EXERCISE DETAILS —
Note each line in the data below that holds "level", and copy it.

DATA RECORDS —

——

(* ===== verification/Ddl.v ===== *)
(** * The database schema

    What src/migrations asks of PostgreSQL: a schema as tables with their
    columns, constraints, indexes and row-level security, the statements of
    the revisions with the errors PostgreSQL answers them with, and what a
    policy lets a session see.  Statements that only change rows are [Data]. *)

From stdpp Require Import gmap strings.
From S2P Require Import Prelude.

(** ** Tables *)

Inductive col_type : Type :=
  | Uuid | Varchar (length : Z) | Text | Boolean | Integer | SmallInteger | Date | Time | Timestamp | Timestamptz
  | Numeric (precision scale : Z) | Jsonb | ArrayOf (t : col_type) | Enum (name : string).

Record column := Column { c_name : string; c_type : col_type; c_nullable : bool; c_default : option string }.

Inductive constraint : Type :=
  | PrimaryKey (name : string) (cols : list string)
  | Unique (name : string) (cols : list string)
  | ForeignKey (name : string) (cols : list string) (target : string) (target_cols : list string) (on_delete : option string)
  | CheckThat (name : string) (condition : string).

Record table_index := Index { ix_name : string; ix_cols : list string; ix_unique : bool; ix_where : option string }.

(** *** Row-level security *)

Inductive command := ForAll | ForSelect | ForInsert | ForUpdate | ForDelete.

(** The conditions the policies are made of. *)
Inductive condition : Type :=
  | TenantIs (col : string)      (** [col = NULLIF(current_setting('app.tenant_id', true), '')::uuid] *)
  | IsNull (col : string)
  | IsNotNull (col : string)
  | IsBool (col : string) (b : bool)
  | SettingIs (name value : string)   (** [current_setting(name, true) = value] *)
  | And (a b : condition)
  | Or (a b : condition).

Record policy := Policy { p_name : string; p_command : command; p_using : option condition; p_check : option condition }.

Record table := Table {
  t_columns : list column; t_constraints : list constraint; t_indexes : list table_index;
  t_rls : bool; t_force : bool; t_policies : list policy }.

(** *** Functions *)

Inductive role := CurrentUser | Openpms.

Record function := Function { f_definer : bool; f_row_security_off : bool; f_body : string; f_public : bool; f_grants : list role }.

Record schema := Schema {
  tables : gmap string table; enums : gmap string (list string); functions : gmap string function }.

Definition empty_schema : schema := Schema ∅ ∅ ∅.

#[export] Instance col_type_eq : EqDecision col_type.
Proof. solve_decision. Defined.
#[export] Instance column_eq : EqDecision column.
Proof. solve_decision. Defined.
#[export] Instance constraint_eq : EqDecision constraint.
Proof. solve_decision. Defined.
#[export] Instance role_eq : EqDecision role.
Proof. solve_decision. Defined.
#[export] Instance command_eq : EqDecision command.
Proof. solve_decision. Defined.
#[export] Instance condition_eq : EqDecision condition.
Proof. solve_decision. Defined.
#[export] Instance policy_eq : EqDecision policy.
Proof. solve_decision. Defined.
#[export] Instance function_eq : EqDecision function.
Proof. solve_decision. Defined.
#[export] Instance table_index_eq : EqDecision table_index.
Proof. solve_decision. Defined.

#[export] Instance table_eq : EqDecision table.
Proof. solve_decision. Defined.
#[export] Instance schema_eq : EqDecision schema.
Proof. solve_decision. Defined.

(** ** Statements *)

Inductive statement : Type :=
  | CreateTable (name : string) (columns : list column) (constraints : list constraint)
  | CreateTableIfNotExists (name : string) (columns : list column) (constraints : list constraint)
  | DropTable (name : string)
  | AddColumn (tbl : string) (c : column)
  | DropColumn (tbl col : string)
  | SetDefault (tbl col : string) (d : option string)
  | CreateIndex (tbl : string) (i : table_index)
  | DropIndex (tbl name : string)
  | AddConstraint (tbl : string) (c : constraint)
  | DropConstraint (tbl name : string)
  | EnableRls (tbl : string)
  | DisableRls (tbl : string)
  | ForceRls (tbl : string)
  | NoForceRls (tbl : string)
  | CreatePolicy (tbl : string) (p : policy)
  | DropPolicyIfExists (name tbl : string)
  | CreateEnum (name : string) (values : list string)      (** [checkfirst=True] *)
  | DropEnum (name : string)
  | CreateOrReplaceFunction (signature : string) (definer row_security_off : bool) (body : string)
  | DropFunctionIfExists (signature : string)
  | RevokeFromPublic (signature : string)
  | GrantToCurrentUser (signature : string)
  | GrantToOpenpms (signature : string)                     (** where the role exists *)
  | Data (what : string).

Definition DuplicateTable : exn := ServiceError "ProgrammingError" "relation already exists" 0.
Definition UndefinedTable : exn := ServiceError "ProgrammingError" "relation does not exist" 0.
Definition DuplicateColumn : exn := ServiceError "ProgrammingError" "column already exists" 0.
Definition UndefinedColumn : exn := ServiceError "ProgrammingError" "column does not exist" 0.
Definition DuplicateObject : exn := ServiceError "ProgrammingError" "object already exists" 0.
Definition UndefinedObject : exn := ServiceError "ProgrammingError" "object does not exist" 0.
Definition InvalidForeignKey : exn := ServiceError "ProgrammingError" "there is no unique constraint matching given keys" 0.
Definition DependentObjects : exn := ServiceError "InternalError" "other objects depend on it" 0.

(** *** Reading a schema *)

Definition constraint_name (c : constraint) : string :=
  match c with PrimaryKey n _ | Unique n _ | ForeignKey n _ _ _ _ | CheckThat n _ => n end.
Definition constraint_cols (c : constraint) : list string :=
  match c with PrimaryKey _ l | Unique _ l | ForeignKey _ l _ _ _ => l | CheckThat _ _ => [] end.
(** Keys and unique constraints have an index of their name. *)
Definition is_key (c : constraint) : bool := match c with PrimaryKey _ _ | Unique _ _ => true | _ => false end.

——

PROBLEM SOLUTION —
    columns, constraints, indexes and row-level security, the statements of
(** *** Row-level security *)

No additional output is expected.